Es de justicia reconocer que la correspondencia con Andrés me sirvió de acicate e inspiración para escribir más y mejor. A lo largo de muchas cartas, en las que intercambiábamos relatos —unos pocos de los míos, decenas de los suyos; decir de Andrés que es prolífico es quedarse corto—, fanzines, libros y hasta CD de música, el proyecto de coeditar un fanzine para dar salida a nuestros relatos fue, poco a poco, cobrando forma.
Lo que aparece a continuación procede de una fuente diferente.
(** C15: the page allocator of the first-generation registered address space, run on
    its linked lists of pool nodes, is a set of free pages and a set of claimed pages:
    an allocation takes a run of free pages and removes exactly it, and fails only when
    no run is long enough; freeing pages that are not free makes them free without
    tripping the [BUG_ON]; a claim of unclaimed pages is recorded, and a refused claim
    overlaps an earlier one and changes nothing. *)
Theorem va_gen_refines_pages (g : va_gen_addr) (H C : list (Z * Z)) (fuel : nat) :
  va_gen_rep g H C → room (allocator g) → (length H < fuel)%nat → (length C < fuel)%nat →
  (∀ n, 0 < n → ∃ p g', va_gen_alloc_internal fuel g n = Some (p, g') ∧
     (if p =? INVALID_VA_PAGE_INDEX
      then g' = g ∧ ¬ ∃ p0, ∀ q, p0 <= q < p0 + n → in_pages H q
      else ∃ H', va_gen_rep g' H' C ∧ (∀ q, p <= q < p + n → in_pages H q) ∧
             ∀ q, in_pages H' q ↔ in_pages H q ∧ ¬ p <= q < p + n)) ∧
  (∀ b r, 0 <= b → 0 < r → b + r <= INVALID_VA_PAGE_INDEX →
     (∀ q, in_pages H q → ¬ b <= q < b + r) →
     ∃ g' H', va_gen_free_internal fuel true true g b r = Some g' ∧ va_gen_rep g' H' C ∧
       ∀ q, in_pages H' q ↔ in_pages H q ∨ b <= q < b + r) ∧
  (∀ b r, 0 <= b → 0 < r → b + r <= 2 ^ 52 →
     ∃ rc g', va_gen_claim_internal fuel true true g b r = Some (rc, g') ∧
       ((∀ q, in_pages C q → ¬ b <= q < b + r) → rc = 0 ∧
          ∃ C', va_gen_rep g' H C' ∧ ∀ q, in_pages C' q ↔ in_pages C q ∨ b <= q < b + r) ∧
       (rc < 0 → g' = g ∧ ∃ q, b <= q < b + r ∧ in_pages C q)).
Proof.
  intros Hrep Hroom HfH HfC.
  pose proof Hrep as (_ & _ & _ & _ & _ & _ & _ & HokH & HokC). split_and!.
  - intros n Hn. pose proof (rep_alloc g H C n fuel Hrep Hn ltac:(lia)) as Ha.
    pose proof (take_fit_spec 0 H n Hn (proj1 HokH)) as Hfit.
    destruct (take_fit H n) as [[p H']|].
    + destruct Ha as (g' & -> & Hrep' & _). destruct Hfit as (H1 & H2 & _). exists p, g'.
      split; [done|]. assert (p < INVALID_VA_PAGE_INDEX) as Hp by (apply HokH, H1; lia).
      destruct (Z.eqb_spec p INVALID_VA_PAGE_INDEX); [lia|]. eauto.
    + eexists _, _. split; [done|]. rewrite Z.eqb_refl. split; [done|]. intros [p Hp].
      destruct (run_in_range 0 H p n Hn (proj1 HokH) Hp) as (x & Hx & Hle).
      rewrite Forall_forall in Hfit. apply Hfit in Hx. lia.
  - intros b r Hb Hr Hbr Hd.
    destruct (ins_disjoint 0 H b r Hr Hb (proj1 HokH) Hd) as (H' & Hi & Hin & Hsep).
    destruct (rep_free g H C b r fuel H' Hrep Hroom Hb Hr Hbr HfH Hi) as (g' & E & Hrep' & _); [|eauto 10].
    split; [done|]. intros q Hq. apply Hin in Hq as [Hq|Hq]; [by apply HokH|lia].
  - intros b r Hb Hr Hbr. pose proof (rep_claim g H C b r fuel Hrep Hroom Hb Hr Hbr HfC) as Hc.
    destruct (ins C b r) as [C'|] eqn:Ei.
    + destruct Hc as (g' & E & _ & Hok). exists 0, g'. split; [done|]. split; [|lia]. intros Hd.
      split; [done|]. exists C'.
      destruct (ins_disjoint 0 C b r Hr Hb (proj1 HokC) Hd) as (C2 & Hi & Hin & Hsep).
      rewrite Ei in Hi. injection Hi as <-. split; [|done]. apply Hok. split; [done|].
      intros q Hq. apply Hin in Hq as [Hq|Hq]; [by apply HokC|lia].
    + exists (-1), g. destruct (ins_refused C b r Hr Ei) as (q & Hq & Hin).
      { apply Forall_forall. intros [b0 r0] Hin.
        by apply (sep_pos _ _ _ _ (proj1 HokC) Hin). }
      split; [done|]. split; [|eauto]. intros Hd. by apply Hd in Hin.
Qed.

(** ** Claims that touch *)

(** What the claims list holds, whether or not it is well formed. *)
Definition claims_are (g : va_gen_addr) (C : list (Z * Z)) : Prop :=
  ∃ cs, chain (allocator g) (claims_list g) cs ∧ vals cs = C.

(** A range of claims that starts where a claim ends is merged with it, whatever
    follows. *)
Lemma claim_touching g H b0 r0 b1 r1 r fuel : va_gen_rep g H [(b0, r0); (b1, r1)] →
  room (allocator g) → (2 < fuel)%nat → b1 < b0 + r0 + r → b0 + r0 + r <= 2 ^ 52 →
  ∃ g', va_gen_claim_internal fuel true true g (b0 + r0) r = Some (0, g') ∧
    claims_are g' [(b0, r0 + r); (b1, r1)].
Proof.
  intros (L & hs & cs & HP & _ & (Hcc & Hoc & Hcs) & _ & _ & Hok) Hroom Hf Hov Hhi.
  pose proof Hok as [(Hb0 & Hr0 & Hb1 & Hr1 & _) _].
  assert (Forall small (vals cs)) as Hs.
  { rewrite Hcs. eapply ranges_small; [|exact Hok]; lia. }
  assert (length cs = 2%nat) as Hlen by (rewrite <- (length_fmap snd cs), Hcs; done).
  pose proof (insert_spec _ L _ cs (b0 + r0) r fuel HP Hroom Hcc Hoc Hs ltac:(lia) ltac:(lia) ltac:(lia) ltac:(lia)) as Hspec.
  rewrite Hcs in Hspec. cbn [ins] in Hspec.
  assert (b0 <? b0 + r0 = true) as E1 by lia. rewrite E1, Z.ltb_irrefl, Z.eqb_refl in Hspec.
  assert (b0 + r0 + r =? b0 = false) as E2 by lia. rewrite E2 in Hspec.
  assert (b1 =? b0 + r0 + r = false) as E3 by lia. rewrite E3 in Hspec.
  destruct Hspec as (a' & i' & l' & L' & E & Hc' & Hl & _).
  unfold va_gen_claim_internal. rewrite E. eexists. split; [done|]. by exists l'.
Qed.

(** Freeing the inside of a claim leaves two claims. *)
Lemma free_claim_inside g H b0 r0 b r fuel : va_gen_rep g H [(b0, r0)] →
  room (allocator g) → (1 < fuel)%nat → b0 < b → 0 < r → b + r < b0 + r0 →
  ∃ g', va_gen_free_claim fuel true true g b r = Some g' ∧
    claims_are g' [(b0, b - b0); (b + r, u64 (r0 - (b + r)))].
Proof.
  intros (L & hs & cs & HP & _ & (Hcc & Hoc & Hcs) & _ & _ & Hok) Hroom Hf Hb Hr Hbr.
  destruct (ranges_bound _ _ b0 r0 Hok ltac:(left)) as (H1 & H2 & H3).
  destruct cs as [|[j [b0' r0']] cs]; [done|]. destruct cs; [|done]. injection Hcs as -> ->.
  pose proof Hcc as (Ej & nx & Hg & ->). destruct (owned_cons _ _ _ _ Hoc) as (Hj & _).
  unfold va_gen_free_claim. assert (0 =? r = false) as -> by lia.
  destruct fuel as [|fuel]; [lia|]. cbn [free_claim_loop].
  rewrite (chain_valid _ L _ _ HP Hoc Hcc), Ej, Hg. cbn [negb base range next].
  rewrite (u64_small (b + r)), (u64_small (b0 + r0)), (u64_small (b - b0)) by lia.
  assert ((b0 <=? b) && (b + r <=? b0 + r0) = true) as -> by lia.
  assert (b0 =? b = false) as -> by lia. assert (b0 + r0 =? b + r = false) as -> by lia.
  destruct (alloc true true (allocator g)) as [ptr a1] eqn:Ea.
  destruct (pool_alloc_memory _ L HP Hroom) as [k Hm]. rewrite Ea in Hm. cbn in Hm. subst ptr.
  destruct (pool_alloc _ _ _ _ _ _ HP Hroom Ea) as [Hsame [Hk HP1]]. eexists. split; [done|].
  set (nk := Node _ _ (u64 (r0 - (b + r)))). set (nj := Node k _ _).
  destruct (pool_put a1 _ k nk HP1 ltac:(set_solver)) as (HP2 & Hgk & _).
  destruct (pool_put _ _ j nj HP2 ltac:(set_solver)) as (HP3 & Hgj & Hne).
  exists [(j, (b0, b - b0)); (k, (b + r, u64 (r0 - (b + r))))]. split; [|done].
  cbn [chain allocator claims_list]. split; [done|]. exists k. split; [done|]. split; [done|]. eexists.
  rewrite Hne, Hgk; [done|by intros ->|set_solver].
Qed.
En el ínterin, había publicado en el fanzine Mundos perdidos, del marinense Maximino González Barros, con el relato Más allá de la muerte (poco más que un ejercicio de estilo barroco, primerizo y plagado de excesos). En este fanzine colaboré además con la maquetación; aquella experiencia me sirvió para desperezarme y asumir la tarea de maquetar, con más gana que maña, el primer número del fanzine Sangre y acero: Aventura, épica y fantasía heroica.
Este primer número salió a finales de 1998. El primer relato de Daramad Mur Asyb, La conjura, lo publiqué, sin embargo, en el n.º 2 (en agosto de 1999).
De esa época guardó un recuerdo grato e imborrable; cuánta ilusión, cuánta energía; y, también, cuánta ingenuidad. Ahora me parecen admirables los esfuerzos ímprobos que teníamos que hacer para editar un fanzine (poco más que un puñado de fotocopias grapadas) del que tirábamos apenas cien ejemplares, que después había que distribuir por correo, uno a uno, a los suscriptores.
Pero no había otra. Luego vendría Internet. Y, con el tiempo, la autopublicación. Pero esa es otra historia.